The following are the facts:
1. The plaintiff was the owner of three judgments against the defendant, W. J. Y. Thurston, amounting, with interest, to about nine hundred and forty ($940) dollars, which judgments were duly docketed in Johnston County in July, 1881, and upon the executions thereunder this proceeding issued. That upon such executions the homestead of said Thurston was allotted to him in one tract of land of three acres, valued at one hundred and seventy-five ($175) dollars, and about eighty acres parcel of another tract of about one hundred and sixty acres, which said eighty acres was valued at eight hundred and twenty-five ($825) dollars, leaving an excess above the homestead of about eighty acres.
(194) 2. That the land in which said homestead was allotted is situated in Johnston County; that after the docketing of said judgments as aforesaid, the said Thurston and wife executed a mortgage deed to the defendant, Ashley Horne, by which was conveyed the land embraced in the said homestead of about eighty acres and the said excess, the mortgage being executed to secure a debt therein named, now about $1,400, and which was duly registered in Johnston County in 1882, subsequently to the docketing of said judgments. That said excess is insufficient in value to pay said judgments and said mortgage debt.
Upon the foregoing facts the court declared and adjudged that in any sale of the excess under execution issued upon said Gulley judgments the proceeds of said sale, in excess of the expenses of sale, should be applied — *169
1. To the payment of the mortgage debt of the defendant, Horne, as far as the same would go in exoneration of the homestead of the defendant, Thurston, and that the remainder of such proceeds, if any, should be applied to the judgments of plaintiff, Gulley.

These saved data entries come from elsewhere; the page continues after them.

Module LogitsSaverManager.

(** [__init__(self, model)] *)
Definition init : M loc :=
  fun w => (Ok (length (managers w)),
            set_managers (managers w ++ [mkManager None HNone]) w).

Section Closure.

Context {H : Host}.

(** Calling the value of [_get_logits_warper]: [None] is not callable;
    the model's own method returns the host's chain; the third case is the
    body of the closure [new_logits_warper], which reads [self.old_warper]
    when it is called.  [depth] bounds the nesting of closures, as the
    interpreter's recursion limit does. *)
Fixpoint call_hook (depth : nat) (h : hook) (generation_config : config)
  : M (list processor) :=
  match depth with
  | 0 => raise RecursionError
  | S depth' =>
      match h with
      | HNone => raise TypeError
      | HOriginal => ret (original_get_logits_warper generation_config)
      | HReplaced self filter_func =>
          (m <- read_manager self ;;
           warpers <- call_hook depth' (old_warper m) generation_config ;;
           s <- LogitsSaverWarper.init ;;
           write_manager self (fun m => mkManager (Some s) (old_warper m)) ;;;
           let warpers := Py.insert 0 (PSaver s) warpers in
           let warpers :=
             match filter_func with
             | Some f => Py.insert 1 (PPrefixConstrained f 1) warpers
             | None => warpers
             end in
           ret warpers)%M
      end
  end.

Definition new_logits_warper (self : loc) (filter_func : option filter)
  : config -> M (list processor) :=
  call_hook recursion_limit (HReplaced self filter_func).

End Closure.

Definition replace_logits_warper (self : loc) (filter_func : option filter)
  : M unit :=
  (h <- read_model_hook ;;
   write_manager self (fun m => mkManager (warper m) h) ;;;
   write_model_hook (HReplaced self filter_func))%M.

Definition unreplace_logits_warper (self : loc) : M unit :=
  (m <- read_manager self ;;
   write_model_hook (old_warper m))%M.

(** [self.warper.scores], with the tensors read from the store. *)
Definition warper_scores (self : loc) : M (list Torch.tensor) :=
  fun w =>
    match warper (nth self (managers w) no_manager) with
    | None => (Raise AttributeError, w)
    | Some s =>
        (Ok (map (fun t => nth t (heap w) []) (nth s (savers w) [])), w)
    end.

(** Lines 46-50, on the recorded tensors. *)
Definition generated_scores_of (scores : list Torch.tensor)
           (token_sequence : Torch.long_tensor) : result (list R) :=
  let relevant_tokens := Py.slice_last (length scores) token_sequence in
  (scores_matrix <- Torch.concat scores ;;
   let probs := Torch.softmax scores_matrix in
   Torch.index2 probs (Torch.arange (length probs)) relevant_tokens)%res.

Definition get_generated_scores (self : loc)
           (token_sequence : Torch.long_tensor) : M (list R) :=
  (scores <- warper_scores self ;;
   lift (generated_scores_of scores token_sequence))%M.

(** Lines 53-58, on the recorded tensors. *)
Definition leading_scores_of (scores : list Torch.tensor)
  : result (list Z * list R) :=
  (scores_matrix <- Torch.concat scores ;;
   let probs := Torch.softmax scores_matrix in
   best_tokens <- Torch.argmax scores_matrix ;;
   token_probs <-
     Torch.index2 probs (Torch.arange (length probs)) best_tokens ;;
   Ok (best_tokens, token_probs))%res.

Definition get_leading_scores (self : loc) : M (list Z * list R) :=
  (scores <- warper_scores self ;;
   lift (leading_scores_of scores))%M.

End LogitsSaverManager.

(** ** The host loop, as far as it calls into this file *)

Section HostLoop.

Context {H : Host}.

(** A new tensor object, as computed by the model's forward pass. *)
Definition new_tensor (t : Torch.tensor) : M loc :=
  fun w => (Ok (length (heap w)), set_heap (heap w ++ [t]) w).

(** A processor of the host: the result is written into the tensor it was
    given, or is a new tensor. *)
Definition host_processor (p : processor) (ids : list (list Z)) (scores : loc)
  : M loc :=
  fun w =>
    let t := host_call p ids (nth scores (heap w) []) in
    if host_in_place p
    then (Ok scores, set_heap (update scores (fun _ => t) (heap w)) w)
    else (Ok (length (heap w)), set_heap (heap w ++ [t]) w).

Definition call_processor (p : processor) (ids : list (list Z)) (scores : loc)
  : M loc :=
  match p with
  | PSaver s => LogitsSaverWarper.call s ids scores
  | _ => host_processor p ids scores
  end.

(** [LogitsProcessorList.__call__]: [for processor in self: scores =
    processor(input_ids, scores)]. *)
Fixpoint call_chain (chain : list processor) (ids : list (list Z))
         (scores : loc) : M loc :=
  match chain with
  | [] => ret scores
  | p :: chain' =>
      (scores' <- call_processor p ids scores ;;
       call_chain chain' ids scores')%M
  end.

(** The call-backs of one run, in order; [chain] is the list the last
    resolution returned.  An exception of a call-back ends the run. *)
Fixpoint run_events (evs : list (host_event config)) (chain : list processor)
  : M unit :=
  match evs with
  | [] => ret tt
  | EResolve generation_config :: evs' =>
      (h <- read_model_hook ;;
       chain' <- LogitsSaverManager.call_hook recursion_limit h generation_config ;;
       run_events evs' chain')%M
  | EStep ids t :: evs' =>
      (scores <- new_tensor t ;;
       call_chain chain ids scores ;;;
       run_events evs' chain)%M
  end.

(** [model.generate] called with the keyword arguments [kw] *)
Definition model_generate (kw : kwargs) : M generate_output :=
  (h <- read_model_hook ;;
   let run := host_generate h kw in
   run_events (events run) [] ;;;
   lift (outcome run))%M.

(** ** [generate_enforced] *)

Definition transformers_filter_allowed_tokens : filter :=
  fun batch_id sent => get_allowed_tokens sent.

(** [kwargs['input_ids'].shape[0] > 1] *)
Definition is_multi_inputs (kw : kwargs) : result bool :=
  match input_ids kw with
  | None => Raise KeyError
  | Some t => Ok (1 <? length t)
  end.

(** [kwargs.get('num_beams', 1) > 1] *)
Definition is_multi_beams (kw : kwargs) : result bool :=
  Py.gt_one (get (num_beams kw) (Py.VInt 1)).

Definition support_diagnostics (kw : kwargs) : result bool :=
  (a <- is_multi_inputs kw ;;
   b <- is_multi_beams kw ;;
   Ok (negb (a || b)))%res.

(** [return_dict_in_generate and output_scores and support_diagnostics] *)
Definition should_run_in_advanced_mode (kw : kwargs) : result Py.value :=
  (sd <- support_diagnostics kw ;;
   let rd := get (return_dict_in_generate kw) (Py.VBool false) in
   let os := get (output_scores kw) Py.VNone in
   Ok (Py.and_ (Py.and_ rd os) (Py.VBool sd)))%res.

(** [output.sequences[0]] *)
Definition first_sequence (out : generate_output) : result Torch.long_tensor :=
  match sequences out with
  | [] => Raise IndexError
  | s :: _ => Ok s
  end.

(** Lines 105-119: the table built after the generation call.  (Line 105
    is overwritten by line 106.) *)
Definition diagnostics (logits_saver : loc) (out : generate_output)
  : M df_dict :=
  (sequence <- lift (first_sequence out) ;;
   generated_scores <-
     LogitsSaverManager.get_generated_scores logits_saver sequence ;;
   let generated_tokens :=
     Py.slice_last (length generated_scores) sequence in
   let single_token_strs := map convert_id_to_token generated_tokens in
   ' (leading_tokens, leading_scores) <-
     LogitsSaverManager.get_leading_scores logits_saver ;;
   let leading_token_strs := map convert_id_to_token leading_tokens in
   ret (mkDf single_token_strs generated_tokens generated_scores
             leading_token_strs leading_tokens leading_scores))%M.

(** [**kwargs, prefix_allowed_tokens_fn=f]: a keyword given twice is a
    [TypeError] of the call. *)
Definition with_prefix_allowed_tokens_fn (kw : kwargs) (f : filter)
  : result kwargs :=
  match prefix_allowed_tokens_fn kw with
  | Some _ => Raise TypeError
  | None =>
      Ok (mkKwargs (input_ids kw) (num_beams kw) (return_dict_in_generate kw)
                   (output_scores kw) (Some f) (others kw))
  end.

(** The instrumented branch, lines 96-120. *)
Definition generate_advanced (kw : kwargs) : M enforced_output :=
  (logits_saver <- LogitsSaverManager.init ;;
   LogitsSaverManager.replace_logits_warper logits_saver
     (Some transformers_filter_allowed_tokens) ;;;
   let generate_kwargs := kw in
   out <- try_finally (model_generate generate_kwargs)
            (LogitsSaverManager.unreplace_logits_warper logits_saver) ;;
   df <- diagnostics logits_saver out ;;
   ret (mkEnforced out (Some df)))%M.

(** The plain branch, line 122. *)
Definition generate_plain (kw : kwargs) : M enforced_output :=
  (kw' <- lift (with_prefix_allowed_tokens_fn kw
                  transformers_filter_allowed_tokens) ;;
   out <- model_generate kw' ;;
   ret (mkEnforced out None))%M.

(** [generate_enforced], from line 85 on: the token list and the enforcer
    built on lines 78-79 are the host's [get_allowed_tokens]. *)
Definition generate_enforced (kw : kwargs) : M enforced_output :=
  (mode <- lift (should_run_in_advanced_mode kw) ;;
   if Py.truthy mode then generate_advanced kw else generate_plain kw)%M.

End HostLoop.

(** The test of line 95, as a boolean. *)
Definition advanced_mode (kw : kwargs) : result bool :=
  (mode <- should_run_in_advanced_mode kw ;; Ok (Py.truthy mode))%res.

(** Lines 96-97: the manager is created and the hook replaced. *)
Definition install {H : Host} : M loc :=
  (logits_saver <- LogitsSaverManager.init ;;
   LogitsSaverManager.replace_logits_warper logits_saver
     (Some transformers_filter_allowed_tokens) ;;;
   ret logits_saver)%M.

(** [n] calls of [unreplace_logits_warper] in a row. *)
Fixpoint release_times (n : nat) (self : loc) (w : world) : world :=
  match n with
  | 0 => w
  | S n' =>
      release_times n' self
        (snd (LogitsSaverManager.unreplace_logits_warper self w))
  end.

(** Lines 107-119 as a function of the recorded tensors and of
    [output.sequences[0]]. *)
Definition table_of {H : Host} (scores : list Torch.tensor)
           (sequence : Torch.long_tensor) : result df_dict :=
  (generated_scores <-
     LogitsSaverManager.generated_scores_of scores sequence ;;
   let generated_tokens :=
     Py.slice_last (length generated_scores) sequence in
   ' (leading_tokens, leading_scores) <-
     LogitsSaverManager.leading_scores_of scores ;;
   Ok (mkDf (map convert_id_to_token generated_tokens) generated_tokens
            generated_scores
            (map convert_id_to_token leading_tokens) leading_tokens
            leading_scores))%res.

(** Every recorded tensor is one step score vector over a vocabulary of
    [V] tokens (shape [1 x V]). *)
Definition step_vectors (V : nat) (scores : list Torch.tensor) : bool :=
  forallb (fun t => match t with
                    | [r] => length r =? V
                    | _ => false
                    end) scores.

(** A token id that indexes a vocabulary of [V] tokens. *)
Definition in_vocabulary (V : nat) (t : Z) : bool :=
  ((- Z.of_nat V <=? t) && (t <? Z.of_nat V))%Z.

(** The assertion the specification asks for: a record longer than the
    token sequence stops the reduction with an [AssertionError]. *)
Definition asserted_mismatch (scores : list Torch.tensor)
           (token_sequence : Torch.long_tensor) : Prop :=
  length token_sequence < length scores ->
  LogitsSaverManager.generated_scores_of scores token_sequence
  = Raise AssertionError.

(** The options that request diagnostics are truthy. *)
Definition diagnostics_requested (kw : kwargs) : bool :=
  Py.truthy (get (return_dict_in_generate kw) (Py.VBool false))
  && Py.truthy (get (output_scores kw) Py.VNone).

(** The condition of the mode selector, as the code computes it: at most
    one row in [input_ids], [num_beams] (1 when absent) not above 1, and
    diagnostics requested. *)
Definition qualifies (kw : kwargs) : Prop :=
  (exists t, input_ids kw = Some t /\ length t <= 1) /\
  is_multi_beams kw = Ok false /\
  diagnostics_requested kw = true.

To so much of said order as decreed that the proceeds of sale under execution should be applied, first, to the payment of the mortgage of the defendant, Horne, the plaintiff, Gulley, excepted and appealed.
The question presented to us by this appeal is not
what distribution of a fund arising solely from a sale of the homestead land shall be made to a "homesteader," a judgment creditor, having a lien on the land allotted — the enforcement of which is by law postponed till the termination of the homestead rights — and a mortgagee, whose mortgage was registered after the docketing (195) of the judgment. That was the matter brought to the attention of this Court in Leak v. Gay,
The question which is presented by this appeal is, Which has a superior lien on land of the debtor outside of his allotted homestead, his judgment creditor whose judgment has been duly docketed, or his mortgagee whose mortgage was executed and registered after the docketing of the judgment? A bare statement that under the law (The Code, sec. 435), the docketing of a judgment creates a lien on all the land of the debtor in the county where docketed from the date of the docketing, and that a mortgage is a lien only from the registration, would seem to be a sufficient answer to this question. It cannot be that the act of a debtor and a third party can impair or destroy the rights of the judgment creditor as to the excess over the homestead.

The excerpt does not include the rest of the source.